:: Working data
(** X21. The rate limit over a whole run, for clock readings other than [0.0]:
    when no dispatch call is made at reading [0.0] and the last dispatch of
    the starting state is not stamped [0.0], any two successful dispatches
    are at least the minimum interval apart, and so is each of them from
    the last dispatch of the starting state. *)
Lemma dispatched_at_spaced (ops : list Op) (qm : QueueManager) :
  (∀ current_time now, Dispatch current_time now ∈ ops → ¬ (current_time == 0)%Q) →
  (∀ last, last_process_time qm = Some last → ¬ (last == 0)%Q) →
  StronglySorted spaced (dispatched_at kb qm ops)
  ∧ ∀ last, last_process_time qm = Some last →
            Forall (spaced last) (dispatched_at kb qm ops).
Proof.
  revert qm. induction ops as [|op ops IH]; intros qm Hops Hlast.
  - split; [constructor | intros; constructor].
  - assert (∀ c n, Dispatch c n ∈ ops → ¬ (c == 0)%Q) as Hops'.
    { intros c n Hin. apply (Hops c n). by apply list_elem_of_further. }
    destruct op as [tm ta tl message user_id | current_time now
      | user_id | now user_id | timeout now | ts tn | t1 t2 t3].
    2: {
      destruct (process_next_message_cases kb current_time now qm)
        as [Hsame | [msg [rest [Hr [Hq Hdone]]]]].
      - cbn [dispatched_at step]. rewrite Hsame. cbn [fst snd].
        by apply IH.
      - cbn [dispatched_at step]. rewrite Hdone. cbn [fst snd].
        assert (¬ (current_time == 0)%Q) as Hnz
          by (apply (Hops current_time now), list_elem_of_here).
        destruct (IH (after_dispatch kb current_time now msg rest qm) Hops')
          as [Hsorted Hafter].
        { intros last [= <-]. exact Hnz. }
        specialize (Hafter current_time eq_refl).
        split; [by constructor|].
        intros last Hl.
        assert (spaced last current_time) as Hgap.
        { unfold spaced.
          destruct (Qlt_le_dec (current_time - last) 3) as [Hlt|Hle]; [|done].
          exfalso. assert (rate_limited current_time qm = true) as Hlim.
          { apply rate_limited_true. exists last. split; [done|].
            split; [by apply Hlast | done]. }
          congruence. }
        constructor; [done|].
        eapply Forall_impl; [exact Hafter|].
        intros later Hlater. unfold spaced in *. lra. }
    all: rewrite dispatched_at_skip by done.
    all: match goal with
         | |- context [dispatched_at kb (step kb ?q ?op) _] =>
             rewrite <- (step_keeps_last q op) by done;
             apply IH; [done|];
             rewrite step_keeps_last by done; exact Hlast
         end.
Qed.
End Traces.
::::
:: Working data
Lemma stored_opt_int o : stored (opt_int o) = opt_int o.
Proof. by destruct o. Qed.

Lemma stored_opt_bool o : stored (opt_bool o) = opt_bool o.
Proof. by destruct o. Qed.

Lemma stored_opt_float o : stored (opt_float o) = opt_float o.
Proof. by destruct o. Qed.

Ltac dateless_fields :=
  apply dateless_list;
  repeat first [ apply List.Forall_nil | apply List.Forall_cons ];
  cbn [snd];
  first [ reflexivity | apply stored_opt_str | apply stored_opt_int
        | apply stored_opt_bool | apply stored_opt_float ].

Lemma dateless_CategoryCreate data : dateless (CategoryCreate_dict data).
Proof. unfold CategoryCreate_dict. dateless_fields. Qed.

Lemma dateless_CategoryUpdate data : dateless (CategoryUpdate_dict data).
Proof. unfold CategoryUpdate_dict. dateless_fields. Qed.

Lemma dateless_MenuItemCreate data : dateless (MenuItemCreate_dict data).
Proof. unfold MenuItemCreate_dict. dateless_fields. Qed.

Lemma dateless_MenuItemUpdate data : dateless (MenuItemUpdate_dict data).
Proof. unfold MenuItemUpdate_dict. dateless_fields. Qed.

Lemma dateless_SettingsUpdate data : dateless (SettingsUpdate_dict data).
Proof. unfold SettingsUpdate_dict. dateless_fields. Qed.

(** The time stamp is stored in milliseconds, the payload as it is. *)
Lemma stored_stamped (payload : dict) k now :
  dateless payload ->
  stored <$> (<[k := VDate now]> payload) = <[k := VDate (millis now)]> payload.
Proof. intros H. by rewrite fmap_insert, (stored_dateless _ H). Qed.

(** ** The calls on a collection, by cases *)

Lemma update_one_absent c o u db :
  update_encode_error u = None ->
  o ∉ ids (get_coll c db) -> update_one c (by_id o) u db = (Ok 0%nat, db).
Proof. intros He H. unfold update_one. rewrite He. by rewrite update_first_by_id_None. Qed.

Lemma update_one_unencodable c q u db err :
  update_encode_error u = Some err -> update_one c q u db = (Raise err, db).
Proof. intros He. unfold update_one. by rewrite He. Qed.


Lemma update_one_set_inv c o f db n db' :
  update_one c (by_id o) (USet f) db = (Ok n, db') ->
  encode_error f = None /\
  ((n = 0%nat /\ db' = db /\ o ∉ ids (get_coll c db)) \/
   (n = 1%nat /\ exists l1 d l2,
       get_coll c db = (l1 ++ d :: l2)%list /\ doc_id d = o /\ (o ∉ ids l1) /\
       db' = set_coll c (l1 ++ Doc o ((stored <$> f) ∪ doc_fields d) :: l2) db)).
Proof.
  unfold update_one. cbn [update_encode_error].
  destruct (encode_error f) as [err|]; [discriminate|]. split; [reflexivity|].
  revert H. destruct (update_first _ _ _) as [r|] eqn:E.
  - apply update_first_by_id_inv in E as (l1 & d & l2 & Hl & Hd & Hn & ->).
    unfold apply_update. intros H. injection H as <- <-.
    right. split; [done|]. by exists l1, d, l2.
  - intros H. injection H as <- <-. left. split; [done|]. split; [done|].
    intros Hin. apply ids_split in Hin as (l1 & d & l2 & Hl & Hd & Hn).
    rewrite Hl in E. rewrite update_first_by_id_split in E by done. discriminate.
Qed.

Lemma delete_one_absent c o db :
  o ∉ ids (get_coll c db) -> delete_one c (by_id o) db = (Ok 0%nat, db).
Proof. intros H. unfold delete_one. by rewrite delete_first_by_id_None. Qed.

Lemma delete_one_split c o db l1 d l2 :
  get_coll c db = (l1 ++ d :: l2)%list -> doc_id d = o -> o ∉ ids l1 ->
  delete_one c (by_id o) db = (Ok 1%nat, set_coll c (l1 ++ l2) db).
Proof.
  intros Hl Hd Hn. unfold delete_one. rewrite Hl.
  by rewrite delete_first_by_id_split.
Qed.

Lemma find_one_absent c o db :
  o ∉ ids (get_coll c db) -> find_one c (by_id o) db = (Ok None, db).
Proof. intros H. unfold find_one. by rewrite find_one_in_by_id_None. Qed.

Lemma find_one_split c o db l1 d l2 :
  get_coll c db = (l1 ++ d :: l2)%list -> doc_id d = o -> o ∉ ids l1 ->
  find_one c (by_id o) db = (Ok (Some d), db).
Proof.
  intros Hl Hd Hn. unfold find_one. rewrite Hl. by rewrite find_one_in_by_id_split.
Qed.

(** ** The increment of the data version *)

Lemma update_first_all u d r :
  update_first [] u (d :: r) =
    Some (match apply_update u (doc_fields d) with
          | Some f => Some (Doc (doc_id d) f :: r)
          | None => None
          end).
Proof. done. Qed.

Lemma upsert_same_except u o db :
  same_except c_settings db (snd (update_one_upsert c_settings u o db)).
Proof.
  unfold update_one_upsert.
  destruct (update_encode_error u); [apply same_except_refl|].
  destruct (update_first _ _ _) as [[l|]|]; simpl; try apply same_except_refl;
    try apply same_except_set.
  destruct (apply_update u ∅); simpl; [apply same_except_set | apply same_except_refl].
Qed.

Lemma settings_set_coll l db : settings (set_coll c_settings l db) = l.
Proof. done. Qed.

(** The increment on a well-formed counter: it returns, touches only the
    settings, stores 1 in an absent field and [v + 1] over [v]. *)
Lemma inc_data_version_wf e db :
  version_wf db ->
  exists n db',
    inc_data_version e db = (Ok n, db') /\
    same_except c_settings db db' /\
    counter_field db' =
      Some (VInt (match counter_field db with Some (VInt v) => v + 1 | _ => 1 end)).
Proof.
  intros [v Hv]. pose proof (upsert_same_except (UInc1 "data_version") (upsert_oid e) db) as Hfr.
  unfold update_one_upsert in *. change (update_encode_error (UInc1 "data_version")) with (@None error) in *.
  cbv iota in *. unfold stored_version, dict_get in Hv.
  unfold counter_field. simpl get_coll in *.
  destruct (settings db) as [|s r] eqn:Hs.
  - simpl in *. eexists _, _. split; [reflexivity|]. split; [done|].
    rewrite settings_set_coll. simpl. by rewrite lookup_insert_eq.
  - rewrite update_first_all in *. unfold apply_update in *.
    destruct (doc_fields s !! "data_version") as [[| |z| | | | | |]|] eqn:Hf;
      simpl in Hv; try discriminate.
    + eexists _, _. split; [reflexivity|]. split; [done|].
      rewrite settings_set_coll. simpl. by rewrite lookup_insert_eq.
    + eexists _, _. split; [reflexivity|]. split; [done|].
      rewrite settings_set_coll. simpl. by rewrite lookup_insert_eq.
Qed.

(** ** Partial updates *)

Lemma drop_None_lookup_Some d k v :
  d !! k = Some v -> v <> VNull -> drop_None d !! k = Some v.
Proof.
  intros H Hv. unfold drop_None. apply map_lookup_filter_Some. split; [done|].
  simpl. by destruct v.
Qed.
::::
Among the records above, find each line holding the string "assert" and pull it out.

  - assert (∀ c n, Dispatch c n ∈ ops → ¬ (c == 0)%Q) as Hops'.
        assert (¬ (current_time == 0)%Q) as Hnz
        assert (spaced last current_time) as Hgap.
          exfalso. assert (rate_limited current_time qm = true) as Hlim.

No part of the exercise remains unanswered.